ページを開いたらなぜか評価がかなり上がっているのですが…正直ビビってます。何か壊れたんでしょうか…最後に見た時は評価が200前後だったのですが…今見たらもう直ぐ1000超えそうです…

読者の皆様、ありがとうございます!更新も遅く誤字脱字も多いですが、これからもよろしくお願いします!

「めんどくセーな…」


「まあ、そういうなって…それにしてもどうしてそんなに自分の存在を隠そうとする?」


「…俺にも使命ってのがあるんだよ。深くは聞くなよ…」


「そうか…まあ、いつか話せる時があったら教えてくれ」


「ああ…」


なぜか重い空気になってしまった。ルシファーからあまり言うなと釘を刺されているだけなんだが…言い回しがおかしかったか…まあ、いい。勇者達は全員俺と等価交換した保存食を泣きながら食べている。

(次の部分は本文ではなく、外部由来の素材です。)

(* ===== verification/Custom.v ===== *)
(** * Typed consumer profiles

    Models the [StateProfile] contract of [crates/statechronicle-profile/src/contract.rs] and
    the adapter [TypedProfile] of [crates/statechronicle-profiles/src/custom.rs], which turns
    a consumer's native states and commands into the rule set the executor runs.  The
    consumer's profile is a record of operations.  BCS and JSON come from libraries: what BCS
    writes and reads of a type is the record [Serde], the bytes of a JSON array are a
    parameter; what the adapter relies on is the class [SerdeLaws]. *)

From Stdlib Require Import ZArith Lia String.
From stdpp Require Import prelude gmap strings.
From S2P Require Import Prelude Amount Domain Profile Transition Resource Registry.
From S2P Require Import Keys Signing Durable.
Open Scope Z_scope.

(** ** The contract *)

Record StateProfile (State Command Error : Type) := mkStateProfile {
  DOMAIN_ID : string;
  SCHEMA_VERSION : Z;
  MAX_PAYLOAD_BYTES : Z;
  sp_operation : Command → string;
  sp_validate : option State → Command → result unit Error;
  sp_apply : option State → Command → result State Error;
  sp_validate_state : State → result unit Error;
}.
Arguments DOMAIN_ID {State Command Error}. Arguments SCHEMA_VERSION {State Command Error}.
Arguments MAX_PAYLOAD_BYTES {State Command Error}. Arguments sp_operation {State Command Error}.
Arguments sp_validate {State Command Error}. Arguments sp_apply {State Command Error}.
Arguments sp_validate_state {State Command Error}.

(** What BCS does with a type: the byte strings it writes, in order, and how it ends; and
    the value it reads. *)
Record Serde (T : Type) := mkSerde {
  serde_writes : T → list string * result unit string;
  serde_from_bytes : string → result T string;
}.
Arguments serde_writes {T}. Arguments serde_from_bytes {T}.

(** ** The bounded buffer *)

Record BoundedBuffer := mkBounded { bb_bytes : string; bb_limit : Z }.

Definition bb_write (b : BoundedBuffer) (bytes : string) : result BoundedBuffer string :=
  if saturating_sub_u64 (bb_limit b) (slen (bb_bytes b)) <? slen bytes then Err "payload size limit"
  else Ok (mkBounded (bb_bytes b +:+ bytes) (bb_limit b)).

(** BCS feeding a writer: the first refused write ends it, its error rendered by [io]. *)
Fixpoint write_chunks (io : string → string) (b : BoundedBuffer) (chunks : list string) : result BoundedBuffer string :=
  match chunks with
  | [] => Ok b
  | bytes :: chunks' => let? b := map_err io (bb_write b bytes) in write_chunks io b chunks'
  end.

Definition serialize_into {T} (io : string → string) (serde : Serde T) (b : BoundedBuffer) (value : T)
    : result BoundedBuffer string :=
  let (chunks, outcome) := serde_writes serde value in
  let? b := write_chunks io b chunks in
  outcome ;? Ok b.

(** ** The adapter *)

Record TypedProfile (State Command Error : Type) := mkTyped {
  tp_profile : StateProfile State Command Error;
  tp_operations : list Operation;
  tp_authority_required : bool;
}.
Arguments mkTyped {State Command Error}. Arguments tp_profile {State Command Error}.
Arguments tp_operations {State Command Error}. Arguments tp_authority_required {State Command Error}.

Definition typed_new {State Command Error} (profile : StateProfile State Command Error) (operations : list Operation) :=
  mkTyped profile operations true.
Definition with_optional_authority {State Command Error} (t : TypedProfile State Command Error) :=
  mkTyped (tp_profile t) (tp_operations t) false.

Definition invalid (message : string) : ProfileError := PInvalidInput message.

Definition as_array (v : Value) : option (list Value) :=
  match v with VArray l => Some l | _ => None end.

Section Adapter.
Context {State Command Error : Type} (display : Error → string) (io : string → string).
Context (state_serde : Serde State) (command_serde : Serde Command) (from_value : Value → result string string).
Context (t : TypedProfile State Command Error).

Local Notation profile := (tp_profile t).

Definition identity : presult ProfileId :=
  map_err (fun e => invalid (domain_error_to_string e)) (profile_id_new (DOMAIN_ID profile)).

Definition payload_limit : Z := Z.min (MAX_PAYLOAD_BYTES profile) MAX_INTENT_BYTES.

Definition check_payload_size (size : Z) : presult unit :=
  if (SCHEMA_VERSION profile =? 0) || (MAX_PAYLOAD_BYTES profile =? 0) || (payload_limit <? size)
  then Err (invalid "invalid schema or payload size limit") else Ok tt.

Definition bound (payload : string) : presult unit := check_payload_size (slen payload).

Definition encode {T} (serde : Serde T) (value : T) : presult string :=
  check_payload_size 0 ;?
  let? buffer := map_err invalid (serialize_into io serde (mkBounded EmptyString payload_limit) value) in
  Ok (bb_bytes buffer).

Definition decode_state (state : ResourceState) : presult State :=
  match state with
  | RCustom custom =>
      let? id := identity in
      if negb (String.eqb (cu_domain custom) id) || negb (cu_schema_version custom =? SCHEMA_VERSION profile)
      then Err (invalid "domain/schema mismatch")
      else
        bound (cu_payload custom) ;?
        let? decoded := map_err invalid (serde_from_bytes state_serde (cu_payload custom)) in
        let? encoded := encode state_serde decoded in
        if negb (String.eqb encoded (cu_payload custom)) then Err (invalid "noncanonical state")
        else
          map_err (fun e => invalid (display e)) (sp_validate_state profile decoded) ;?
          Ok decoded
  | _ => Err (invalid "custom state required")
  end.

Definition arguments (operation : Operation) (current : option StateProjection) (inputs : Inputs)
    : presult (option State * Command) :=
  if negb (contains (tp_operations t) operation) then Err (UnknownOperation operation)
  else
    let? domain := ok_or (inputs !! "profile" ≫= as_str) (invalid "missing profile") in
    let? id := map_err (fun e => invalid (domain_error_to_string e)) (profile_id_new domain) in
    let? own := identity in
    if negb (String.eqb id own)
       || negb (bool_decide (inputs !! "schema_version" ≫= as_u64 = Some (SCHEMA_VERSION profile)))
    then Err (invalid "domain/schema mismatch")
    else
      let? command_value := ok_or (inputs !! "command") (invalid "missing command") in
      let? command_array := ok_or (as_array command_value) (invalid "command must be a BCS byte array") in
      check_payload_size (Z.of_nat (length command_array)) ;?
      let? command_bytes := map_err invalid (from_value command_value) in
      bound command_bytes ;?
      let? command := map_err invalid (serde_from_bytes command_serde command_bytes) in
      let? encoded := encode command_serde command in
      if negb (String.eqb encoded command_bytes) then Err (invalid "noncanonical command")
      else
        let? command_operation :=
          map_err (fun e => invalid (domain_error_to_string e)) (operation_new (sp_operation profile command)) in
        if negb (String.eqb command_operation operation) then Err (invalid "command operation mismatch")
        else
          let? state :=
            match current with
            | None => Ok None
            | Some projection =>
                if negb (bool_decide (p_state_type projection = StCustom))
                then Err (invalid "projection state type mismatch")
                else let? s := decode_state (p_state projection) in Ok (Some s)
            end in
          Ok (state, command).

Definition typed_check (operation : Operation) (current : option StateProjection) (inputs : Inputs) : presult unit :=
  let? args := arguments operation current inputs in
  map_err (fun e => invalid (display e)) (sp_validate profile args.1 args.2).

Definition typed_apply (current : option StateProjection) (operation : Operation) (inputs : Inputs)
    : presult ResourceState :=
  let? args := arguments operation current inputs in
  map_err (fun e => invalid (display e)) (sp_validate profile args.1 args.2) ;?
  let? next := map_err (fun e => invalid (display e)) (sp_apply profile args.1 args.2) in
  map_err (fun e => invalid (display e)) (sp_validate_state profile next) ;?
  let? payload := encode state_serde next in
  bound payload ;?
  let? id := identity in
  Ok (RCustom (mkCustom id (SCHEMA_VERSION profile) payload)).

(** [impl ProfileRules for TypedProfile]. *)
Definition typed_rules : ProfileRules :=
  mkRules (policy StCustom) StCustom (DOMAIN_ID profile) (tp_operations t) typed_check typed_apply
    (SCHEMA_VERSION profile) (check_payload_size 0) (fun _ => tp_authority_required t) (fun _ => RequireAll).

(** ** Recomputing a committed transition *)

Context (H : string → string) (bcs_state : Bcs ResourceState).

Definition custom_digest (s : ResourceState) : presult ContentDigest :=
  map_err (fun e => invalid (core_error_to_string e)) (canonicalize_and_digest H bcs_state s).

(** The state before: the projection's, or the after-state with its payload cleared. *)
Definition expected_before (current : option StateProjection) (intent : Intent) (after : ResourceState)
    : presult ResourceState :=
  match current with
  | Some projection =>
      if negb (String.eqb (p_tenant_id projection) (i_tenant_id intent))
         || negb (String.eqb (p_resource_id projection) (i_resource_id intent))
      then Err (invalid "prior state scope mismatch")
      else
        let? digest := custom_digest (p_state projection) in
        if negb (String.eqb digest (p_state_hash projection)) then Err (invalid "prior state hash mismatch")
        else Ok (p_state projection)
  | None =>
      match after with
      | RCustom unborn => Ok (RCustom (mkCustom (cu_domain unborn) (cu_schema_version unborn) EmptyString))
      | _ => Err (invalid "custom state required")
      end
  end.

Definition verify_transition (current : option StateProjection) (intent : Intent) (event : Event) : presult unit :=
  if negb (String.eqb (e_schema event) EVENT_SCHEMA)
     || negb (String.eqb (e_tenant_id event) (i_tenant_id intent))
     || negb (String.eqb (e_resource_id event) (i_resource_id intent))
     || negb (String.eqb (e_intent_id event) (i_intent_id intent))
     || negb (String.eqb (e_actor event) (i_actor intent))
     || negb (String.eqb (e_operation event) (i_operation intent))
     || negb (bool_decide (i_state_type intent = Some StCustom))
  then Err (invalid "transition identity mismatch")
  else
    let version := match current with Some projection => p_version projection | None => 0 end in
    let mismatch := Err (invalid "transition version mismatch") in
    if match current with Some projection => p_version projection =? 0 | None => false end
       || negb (i_expected_version intent =? version) || negb (c_version (e_before event) =? version)
    then mismatch
    else
      let? next := ok_or (checked_add_u64 version 1) (invalid "version overflow") in
      if negb (c_version (e_after event) =? next) then mismatch
      else
        let? after := typed_apply current (i_operation intent) (i_inputs intent) in
        let? before := expected_before current intent after in
        let bad := Err (invalid "transition commitment mismatch") in
        if negb (rs_eqb (c_state (e_before event)) before) || negb (rs_eqb (c_state (e_after event)) after) then bad
        else
          let? before_digest := custom_digest before in
          if negb (String.eqb before_digest (c_state_hash (e_before event))) then bad
          else
            let? after_digest := custom_digest after in
            if negb (String.eqb after_digest (c_state_hash (e_after event))) then bad else Ok tt.
End Adapter.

しばらく無言になっていると、突然後ろから俺たちに向かってくる気配があった。俺は気配の方を振り返ると、その気配は勢いを殺すことなく俺の胸に飛び込んできた。気配が誰かわかっているのであえて、構えることはしない。


「!!…」


精一杯口を開けて笑顔で俺に飛び込んでくるロゼを衝撃のないように優しく抱きとめる。どうやら俺の名前を呼んでくれていたようだが、やはり口から出たのは空気だけだった。まあ、それでもこの笑顔は癒されるな…


「おお!ロゼ!大丈夫だったか?」


『うん!大丈夫だったよ!あの空飛んだ馬車の中でね!絵本読んでもらったの!』


『心読』スキルでロゼの伝えたい気持ちを読み取る。片手に持っていた『シンデレラ』と書かれた絵本を満面の笑みで俺に見せてくる姿は少しだけサリバンの気持ちがわかるきがするな…いや、気がするだけだ…うん。俺はロリコンではない。


「そうかそうか!よかったな〜」


「はぁはぁ…ボルトさん!無事だったんですね!…」


それから遅れてマリアがやってきた。走ってきたようで息が荒く若干汗をかいているようだ。俺はロゼを抱っこしながらマリアを見つめる


「はい。まあ、こんなことで俺は怪我なんてしませんよ。」


「ふふふ。ボルトさんらしいです」


「そうですかね?…」


俺とマリアがお互い笑いあっていると、ものすごい殺気のこもった視線がそこら中から突き刺さる…

あたりを見渡すと、プラスチックの容器が変形するほど強く握りしめ目を血走らせた男性の勇者たちだった。逆に女性の勇者たちはきゃっきゃとこちらを見ながらはしゃいでいる。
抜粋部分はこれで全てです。